17 thoughts on “Short Take: How I Learned To Love The Bomb

  1. Allen

    If you’re going to be in New Mexico to visit Los Alamos, the Atomic Museum in Albuquerque is worth a stop. The Trinity Site southeast of Socorro is also open twice a year. A green chile cheeseburger at the Owl Bar in San Antonio NM is a must. Back when it opened originally in 1945 as Frank’s Eats it is rumored that many of the test personnel stopped there. This was also where the Conquistadores finally were able to turn back to the river after 100 miles of brutal desert, and it became known as the Jornado del Muerto, perhaps fitting.

  2. Boffin

    You baffle me, Mr. Greenfield. With your amazing writing ability and your trenchant wit and knowledge of law – you fill your blog with complaints about stupid people doing stupid stuff. There are a thousand interesting stories to tell about Los Alamos. Why focus on a couple of snowflakes making a throwaway “interactive exhibit”?

      1. rsf

        Funny, that is the same reason I am going to hijack this post to make a restaurant and tourism guide. Have you heard of the Owl Bar in San Antonio NM? It is truly a must to stop there and have a green chile cheeseburger!
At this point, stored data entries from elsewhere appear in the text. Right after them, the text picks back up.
(** * pshark: ASTERIX PCAP -> CSV batch converter (src/main.py)

    Shallow embedding of [generate_data_from_pcap] and of the dispatch in
    [PcapAsterix.__init__].

    Python [str] values are sequences of Unicode code points; they are
    modelled as [list Z].  The external decoder (tshark) is a function from
    the command line to its exit status and its two output streams, already
    decoded as text.  The file system is a finite map from file names to
    file contents.  Exceptions that escape a function are values of [exn]. *)

From Stdlib Require Import ZArith List String Ascii Bool Lia.
From stdpp Require Import base gmap list.
Import ListNotations.
Open Scope Z_scope.

Abbreviation text := (list Z).

(** Code points of an ASCII Rocq string literal. *)
Definition t (s : string) : text :=
  map (fun a => Z.of_nat (nat_of_ascii a)) (list_ascii_of_string s).

(** ** Character classes of CPython *)

(** [str.isspace]: bidirectional class WS, B or S, or category Zs. *)
Definition py_isspace (c : Z) : bool :=
  ((9 <=? c) && (c <=? 13)) || ((28 <=? c) && (c <=? 32)) ||
  (c =? 133) || (c =? 160) || (c =? 5760) ||
  ((8192 <=? c) && (c <=? 8202)) || (c =? 8232) || (c =? 8233) ||
  (c =? 8239) || (c =? 8287) || (c =? 12288).

(** Line boundaries of [str.splitlines] ([\r\n] is handled apart). *)
Definition py_linebreak (c : Z) : bool :=
  (c =? 10) || (c =? 11) || (c =? 12) || (c =? 13) ||
  (c =? 28) || (c =? 29) || (c =? 30) ||
  (c =? 133) || (c =? 8232) || (c =? 8233).

(** ** String methods *)

Fixpoint lstrip (s : text) : text :=
  match s with
  | [] => []
  | c :: r => if py_isspace c then lstrip r else s
  end.

(** [str.strip()] *)
Definition strip (s : text) : text := rev (lstrip (rev (lstrip s))).

(** [str.splitlines()]: [cur] is the current line, reversed. *)
Fixpoint splitlines_go (s : text) (cur : text) : list text :=
  match s with
  | [] => match cur with [] => [] | _ => [rev cur] end
  | c :: r =>
      if c =? 13 then
        match r with
        | d :: r' => if d =? 10 then rev cur :: splitlines_go r' []
                     else rev cur :: splitlines_go r []
        | [] => rev cur :: splitlines_go r []
        end
      else if py_linebreak c then rev cur :: splitlines_go r []
      else splitlines_go r (c :: cur)
  end.

Definition splitlines (s : text) : list text := splitlines_go s [].

(** [str.split(sep)] for a one-character separator. *)
Fixpoint split_go (sep : Z) (s : text) (cur : text) : list text :=
  match s with
  | [] => [rev cur]
  | c :: r => if c =? sep then rev cur :: split_go sep r []
              else split_go sep r (c :: cur)
  end.

Definition split (sep : Z) (s : text) : list text := split_go sep s [].

Definition semicolon : Z := 59.

(** Newline translation done by [Popen.communicate] in text mode:
    [data.replace("\r\n", "\n").replace("\r", "\n")]. *)
Fixpoint translate_newlines (s : text) : text :=
  match s with
  | [] => []
  | c :: r =>
      if c =? 13 then
        match r with
        | d :: r' => if d =? 10 then 10 :: translate_newlines r'
                     else 10 :: translate_newlines r
        | [] => [10]
        end
      else c :: translate_newlines r
  end.
Lemma gpio_sifive_config_other_regs_witness :
  In OUT_VAL other_regs /\
  load OUT_VAL (gpio (snd (call (@gpio_sifive_config zephyr_fe310 0 3 98)
                             (world_of gpio_rise_pending_3 0))))
  = load OUT_VAL (gpio (world_of gpio_rise_pending_3 0)).
Proof.
  assert (Hr : In OUT_VAL other_regs) by (right; left; reflexivity).
  split; [ exact Hr | ].
  exact (@gpio_sifive_config_other_regs zephyr_fe310
           (world_of gpio_rise_pending_3 0) 0 3 98 OUT_VAL Hr).
Defined.
(* ===== verification/_CoqProject ===== *)
-Q . S2P
Prelude.v
Fields.v
Assignment.v
Preview.v
EditMachine.v
Spec.v
Swipe.v
Carousel.v
CenterCard.v
Format.v
Row.v
Layout.v
Bubble.v
EditView.v
Geometry.v
Slides.v
System.v
Widget.v
Lemma js_map_res_elem_Throw f l x e :
  x ∈ l → f x = Throw e → ∃ e', js_map_res f l = Throw e'.
Proof.
  intros Hx Hfx. destruct (js_map_res f l) as [ys|e'] eqn:Hm; [|by eauto].
  apply js_map_res_Ok in Hm. apply list_elem_of_lookup_1 in Hx as [i Hi].
  destruct (Forall2_lookup_l _ _ _ i x Hm Hi) as (y & _ & Hy). congruence.
Qed.

(** When the elements that throw agree on the exception, the traversal
    throws it exactly when some element does. *)
Lemma js_map_res_Throw_iff f l e :
  (∀ x y e1 e2, x ∈ l → y ∈ l →
     f x = Throw e1 → f y = Throw e2 → e1 = e2) →
  js_map_res f l = Throw e ↔ ∃ x, x ∈ l ∧ f x = Throw e.
Proof.
  intros Hsame. split; [apply js_map_res_Throw|].
  intros (x & Hx & Hfx).
  destruct (js_map_res_elem_Throw f l x e Hx Hfx) as [e' He'].
  rewrite He'. f_equal.
  apply js_map_res_Throw in He' as (y & Hy & Hfy). eauto.
Qed.

(** A projection of the results that is determined by the arguments. *)
Lemma js_map_res_Ok_fmap {C} f l ys (g : B → C) (h : A → C) :
  (∀ x y, f x = Ok y → g y = h x) →
  js_map_res f l = Ok ys → g <$> ys = h <$> l.
Proof.
  intros Hgh Hm%js_map_res_Ok.
  induction Hm; csimpl; f_equal; eauto.
Qed.

Lemma res_map_Ok (g : A → B) (m : res A) y :
  res_map g m = Ok y ↔ ∃ x, m = Ok x ∧ y = g x.
Proof.
  unfold res_map. rewrite res_bind_Ok.
  split; intros (x & ? & ?); exists x; split; congruence.
Qed.

Lemma res_map_Throw (g : A → B) (m : res A) e :
  res_map g m = Throw e ↔ m = Throw e.
Proof. unfold res_map. destruct m; simpl; split; by intros [= ->]. Qed.
(* ===== verification/Assignment.v ===== *)
(** * The edit mode's state and handlers

    Models the component [EditMode] of
    [src/src/components/EditMode/index.tsx]: its [useState] cells as the
    record [EditState], and one function per handler.  A handler takes what
    the browser passes it (the drag payload, the slot index, pointer
    coordinates, the container's rectangle) and the state of the render in
    which it was created, and returns the state after its [set...] calls.

    The invariant of the active configuration is [config_ok]; the second
    half of the file proves each handler's behaviour on every branch and
    that every handler preserves the invariant. *)

From S2P Require Import Prelude Fields.

Local Open Scope list_scope.

(** ** State *)

(** Capacity of the preview list: the literal [5] of the source. *)
Definition max_fields : nat := 5.

(** The two entries the handlers store in [e.dataTransfer].  [getData]
    returns the empty string for an entry that was never set. *)
Record DataTransfer := mkDataTransfer {
  dt_itemId : string;
  dt_fromContainer : string
}.

Definition empty_transfer : DataTransfer := mkDataTransfer ""%string ""%string.

(** [getBoundingClientRect()] of the preview container. *)
Record Rect := mkRect {
  rect_left : Z;
  rect_right : Z;
  rect_top : Z;
  rect_bottom : Z
}.

(** The [useState] cells of [EditMode] that handlers write.  [draggables]
    has no setter and is the constant [initialDraggables]; [positions] is
    recomputed by an effect and lives in [Layout]. *)
Record EditState := mkEditState {
  activeContainer : list string;
  draggedItem : option string;
  draggedOverSlot : option nat;
  isDraggingFromContainer : bool;
  showPreview : bool;
  isSaving : bool;
  showSuccess : bool;
  touchDragPosition : option Position;
  isDraggingTouch : bool
}.

Definition set_activeContainer (v : list string) (s : EditState) :=
  mkEditState v (draggedItem s) (draggedOverSlot s)
    (isDraggingFromContainer s) (showPreview s) (isSaving s) (showSuccess s)
    (touchDragPosition s) (isDraggingTouch s).

Definition set_draggedItem (v : option string) (s : EditState) :=
  mkEditState (activeContainer s) v (draggedOverSlot s)
    (isDraggingFromContainer s) (showPreview s) (isSaving s) (showSuccess s)
    (touchDragPosition s) (isDraggingTouch s).
(* ===== verification/Spec.v ===== *)
(** * The assignment state machine of the specification

    The abstract machine of the design document (section 4.1): three drag
    states, the ordered active configuration and the hovered slot, with one
    transition per rule of the document.  It is written from the document,
    not from the source; what the source adds to the document (the drop on
    the container outside the slots) is a transition of its own.

    The abstract machine has an executable run ([abs_run]), and a list of
    concrete actions has an abstract run ([abs_follow]): the run of the
    images of the actions, each accepted in the state it meets.  The
    theorems show that the edit mode of the source refines this machine
    in the desktop layout: a run of [EditMachine] by events that the
    desktop interface offers ends in a session whose abstraction [abs] is
    the result of the abstract run of the same events.  The abstract run
    is a function of the events, so this fixes what every handler does to
    the configuration, the drag state and the hovered slot.  The document
    has no touch path; on a touch device a whole gesture on a chip of the
    mobile layout stands for a drag start followed by a drop on the
    container, and with gestures as actions the mobile layout refines the
    machine too. *)

From S2P Require Import Prelude Fields Assignment Preview EditMachine.

Local Open Scope list_scope.

(** ** The abstract machine *)

Inductive DragState :=
| Idle
| FromCircle (id : string)
| FromList (id : string).

Record AbsState := mkAbs {
  abs_config : list string;
  abs_drag : DragState;
  abs_hover : option nat
}.

Inductive AbsEvent :=
| ADragStartCircle (id : string)
| ADragStartList (id : string)
| AHover (slot : nat)
| AUnhover
| ADropSlot (slot : nat)
| ADropContainer (inside : bool)
| ARemove (id : string)
| AReorder (order : list string)
| ADragEnd.

(** "Insert identifier at that slot index, shifting subsequent entries; if
    the configuration would exceed 5, drop the last entry before
    inserting." *)
Definition spec_insert (slot : nat) (id : string) (config : list string)
    : list string :=
  let kept :=
    if decide (max_fields ≤ length config)
    then take (length config - 1) config else config in
  take slot kept ++ id :: drop slot kept.

(** "Return to idle and clear hover-slot and drag-source bookkeeping." *)
Definition end_drag (a : AbsState) : AbsState := mkAbs (abs_config a) Idle None.

Definition abs_transition (ev : AbsEvent) (a : AbsState) : AbsState :=
  match ev with
  | ADragStartCircle id => mkAbs (abs_config a) (FromCircle id) (abs_hover a)
  | ADragStartList id => mkAbs (abs_config a) (FromList id) (abs_hover a)
  | AHover slot => mkAbs (abs_config a) (abs_drag a) (Some slot)
  | AUnhover => mkAbs (abs_config a) (abs_drag a) None
  | ADropSlot slot =>
      match abs_drag a with
      | FromCircle id =>
          end_drag
            (if decide (id ∈ abs_config a) then a
             else mkAbs (spec_insert slot id (abs_config a)) (abs_drag a)
                    (abs_hover a))
      | FromList _ => end_drag a
      | Idle => a
      end
  | ADropContainer inside =>
      match abs_drag a with
      | FromCircle id =>
          end_drag
            (if decide (inside = true ∧ (id ∉ abs_config a) ∧
                        (length (abs_config a) < max_fields))
             then mkAbs (abs_config a ++ [id]) (abs_drag a) (abs_hover a)
             else a)
      | FromList _ => end_drag a
      | Idle => a
      end
  | ARemove id =>
      mkAbs (filter (λ x, x ≠ id) (abs_config a)) (abs_drag a) (abs_hover a)
  | AReorder order => mkAbs order (abs_drag a) (abs_hover a)
  | ADragEnd => end_drag a
  end.

(** When the abstract machine accepts an event. *)
Definition abs_valid (draggables : list DraggableInfo) (a : AbsState)
    (ev : AbsEvent) : Prop :=
  match ev with
  | ADragStartCircle id =>
      abs_drag a = Idle ∧ id ∈ field_ids draggables ∧ id ∉ abs_config a
  | ADragStartList id => abs_drag a = Idle ∧ id ∈ abs_config a
  | AHover slot | ADropSlot slot =>
      slot ≤ length (abs_config a) ∧ slot < max_fields
  | ARemove id => id ∈ abs_config a
  | AReorder order => order ≡ₚ abs_config a
  | AUnhover | ADropContainer _ | ADragEnd => True
  end.

Inductive abs_step (draggables : list DraggableInfo)
    : AbsState → AbsState → Prop :=
| AbsStep a ev :
    abs_valid draggables a ev →
    abs_step draggables a (abs_transition ev a).

#[global] Instance DragState_eq_dec : EqDecision DragState.
Proof. solve_decision. Defined.

#[global] Instance abs_valid_dec draggables a ev :
  Decision (abs_valid draggables a ev).
Proof. destruct ev; simpl; apply _. Defined.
I have heard that when it opened originally in 1945 as Frank’s Eats it is rumored that many of the test personnel stopped there.

        1. SHG Post author

          That’s very interesting. Did you ever hear of the tragedy of Darth Pagueis the Wise? I thought not. It’s not a story a Jedi would tell you. It’s a Sith legend.

          1. rsf

            I have not. Please elaborate as I am in dire need of an excuse to spend another 5 minutes away from my Kaplan materials.

            1. SHG Post author

              I’m so glad you’re interested, because it’s a fascinating story. Darth Plagueis was a Dark Lord of the Sith, so powerful and so wise he could use the Force to influence the midichlorians to create life… He had such a knowledge of the dark side that he could even keep the ones he cared about from dying. The dark side of the Force is a pathway to many abilities some consider to be unnatural. He became so powerful… the only thing he was afraid of was losing his power, which eventually, of course, he did.

        2. REvers

          I, too, have had a green chile cheeseburger at the Owl Bar in San Antonio, NM. While the response clearly was off-topic, take comfort from the fact that every one of us was given world-class advice to go enjoy a green chile cheeseburger at the Owl Bar in San Antonio, NM.

          P.S. Get an order of green chile cheese fries, too.

  3. Fubar

    But times change, as does “the sorrow.” A pity.”

    In this petty pace, every tomorrow
    Creeps day to day bringing its sorrow.
    We have surplus, not debt.
    One will never regret
    Declining to lend or to borrow.

  4. Erik H.

    Just a random tip: Anyone else who finds this subject fascinating is likely to enjoy reading Richard Rhodes’ Pulitzer-winning book, “The Making of the Atomic Bomb.”